Sawyer pointed to the action and consolidation in the activity tracker space as a major trend in health gaming, citing Jawbone’s recent acquisitions of BodyMedia, Massive Health, and Visere.

“You see Jawbone looking across at Fitbit, looking across at Nike, looking at other sensor startups and saying ‘We’ve got to start moving and making investments.’ So you’re now starting to see acquisitions and roll-ups in terms of trying to build a bigger war chest,” he said.

But Sawyer also pointed out that both Apple and Android are making major changes that could be beneficial for those building health apps. Apple’s iOS7 operating system will change the protocol for background applications, including the accelerometer, making it easier for built-in activity trackers to run on an Apple device without using too much power. Apple is also making moves toward gaming with its announcement of a made-for-iOS certification program for peripherals, which include joysticks and game controllers.

While Apple is moving toward becoming a gaming company, Google announced a new protocol for Google Play games that will allow users to save games and achievements in the cloud and open them up on another device — even an iOS device. This could make Android an even more attractive platform for health game developers.
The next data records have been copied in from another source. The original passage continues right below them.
(* ===== verification/Main.v ===== *)
(** * Starting and stopping the daemon ([server/gam_server.c], [main])

    The options, the subscription machinery, the socket and the idle timer.
    Signals and the main loop are GLib's and the kernel's; what the loop calls
    is in [Channel], [Connection] and [PollBasic]. *)

From S2P Require Import Prelude Protocol EventQueue Monad OS Sockets.
From S2P Require Import Fs State Subscription Listener ConnSend Node.
From S2P Require Import Tree Inv Emit PollGeneric PollBasic Safety.
From S2P Require Import Server Frames Connection Framing Daemon Reach.
From S2P Require Import ClientApi ClientService ClientSim Channel ChannelSafety.

Local Open Scope Z_scope.

Section Main.
Context {os : OS} {glib : GLib} {kern : KernelState} {kb : KernelBackend os kern} {so : Sockets os}.
Abbreviation M := (ST server).

Definition set_options (po nt : bool) (c : ctl) : ctl :=
  mk_ctl po nt (kernel_handler c) (poll_handler c) (gamConnList c) (server_timeout c) (scan_callback_running c).

(** The loop over [argv] from 1; the last other argument names the session. *)
Fixpoint main_args (argv : list string) (session : option string) : M (option string) :=
  match argv with
  | [] => mret session
  | arg :: argv =>
      if String.eqb arg "--notimeout" then
        _ ← modify (upd_ctl (fun c => set_options (poll_only c) true c)); main_args argv session
      else if String.eqb arg "--pollonly" then
        _ ← modify (upd_ctl (fun c => set_options true (no_timeout c) c)); main_args argv session
      else main_args argv (Some arg)
  end.

(** [socket] is the variable of that name, [None] before the first call. *)
Definition gam_server_init (socket : option Z) (session : option string) : M (bool * option Z) :=
  match socket with
  | Some _ => mret (false, socket)
  | None =>
      socket ← gam_server_create session;
      match socket with
      | None => mret (false, None)
      | Some fd =>
          timeout ← gam_server_use_timeout;
          _ ← when timeout gam_schedule_server_timeout;
          mret (true, Some fd)
      end
  end.

(** Also what [gam_exit] does before it exits. *)
Definition gam_shutdown (session : option string) : M unit := gam_conn_shutdown session.

(** [main] up to the main loop: the descriptor that is listened on, or none
    when the program exits. *)
Definition main (argv : list string) : M (option Z) :=
  session ← main_args argv None;
  ok ← gam_init_subscriptions;
  if negb ok then mret None
  else
    r ← gam_server_init None session;
    mret (if r.1 : bool then r.2 else None).
End Main.

(** ** The options do what they say *)

Section Options.
Context {os : OS} {kern : KernelState}.

Lemma main_args_spec argv session (s : server) :
  exists session' s', main_args argv session s = Ok (session', s') /\
    no_timeout (sv_ctl s') = no_timeout (sv_ctl s) || bool_decide ("--notimeout"%string ∈ argv) /\
    poll_only (sv_ctl s') = poll_only (sv_ctl s) || bool_decide ("--pollonly"%string ∈ argv) /\
    sv_heap s' = sv_heap s /\ sv_world s' = sv_world s.
Proof.
  revert session s. induction argv as [|arg argv IH]; intros session s; cbn [main_args].
  { exists session, s. rewrite !bool_decide_eq_false_2 by apply not_elem_of_nil. by rewrite !orb_false_r. }
  assert (forall x, bool_decide (x ∈ arg :: argv) = bool_decide (x = arg) || bool_decide (x ∈ argv)) as Hin.
  { intros x. rewrite (bool_decide_ext _ (x = arg \/ x ∈ argv)) by apply elem_of_cons. apply bool_decide_or. }
  rewrite !Hin. destruct (String.eqb_spec arg "--notimeout") as [->|H1].
  { unfold mbind, ST_bind. cbn [modify]. destruct (IH session (upd_ctl (fun c => set_options (poll_only c) true c) s))
      as (se & s' & E & Hn & Hp & Hh). exists se, s'. rewrite E, Hn, Hp. cbn [sv_ctl upd_ctl no_timeout poll_only set_options].
    rewrite (bool_decide_eq_true_2 ("--notimeout"%string = _)) by done.
    rewrite (bool_decide_eq_false_2 ("--pollonly"%string = _)) by done. by rewrite orb_true_r. }
  rewrite (bool_decide_eq_false_2 ("--notimeout"%string = arg)) by congruence.
  destruct (String.eqb_spec arg "--pollonly") as [->|H2].
  { unfold mbind, ST_bind. cbn [modify]. destruct (IH session (upd_ctl (fun c => set_options true (no_timeout c) c) s))
      as (se & s' & E & Hn & Hp & Hh). exists se, s'. rewrite E, Hn, Hp. cbn [sv_ctl upd_ctl no_timeout poll_only set_options].
    rewrite (bool_decide_eq_true_2 ("--pollonly"%string = _)) by done. by rewrite orb_true_r. }
  rewrite (bool_decide_eq_false_2 ("--pollonly"%string = arg)) by congruence. apply IH.
Qed.
End Options.

(** ** A start *)

#[local] Existing Instance no_kernel.
#[local] Existing Instance absent_backend.
#[local] Existing Instance sim_glib.

Example main_starts :
  match main ["--pollonly"; "s1"]%string (server_initial tt world_before) with
  | Ok (socket, s) => socket = Some 7 /\ poll_only (sv_ctl s) = true /\ server_timeout (sv_ctl s) = true
  | Fault _ => False
  end.
Proof. vm_compute. auto. Qed.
Sawyer said one of the most promising shifts within the health gaming community was a shift away from a rhetoric he sees as unproductive — the distinction between gamification, where apps incorporate game mechanics like scores and leveling without a true game structure, and “true games.”

“Real consumers and real producers weren’t going to spend the time on that culture war among game designers, but instead they just pick and choose the things that work for them. And there were benefits of design practices coming out of each end of the spectrum. What was nice to see as I started talking to more companies throughout the year is I saw less people trying to get caught up in whether they were one in the same and more people doing a little bit of both and seeing what consumers like and what they don’t like. So it seems like things have died down a little bit in terms of the war.”

In terms of the “beacon” health gaming is still awaiting, Sawyer conceded that the closest contender is Six to Start’s “Zombies, Run!” which is scheduled to make a big news announcement at the conference tomorrow.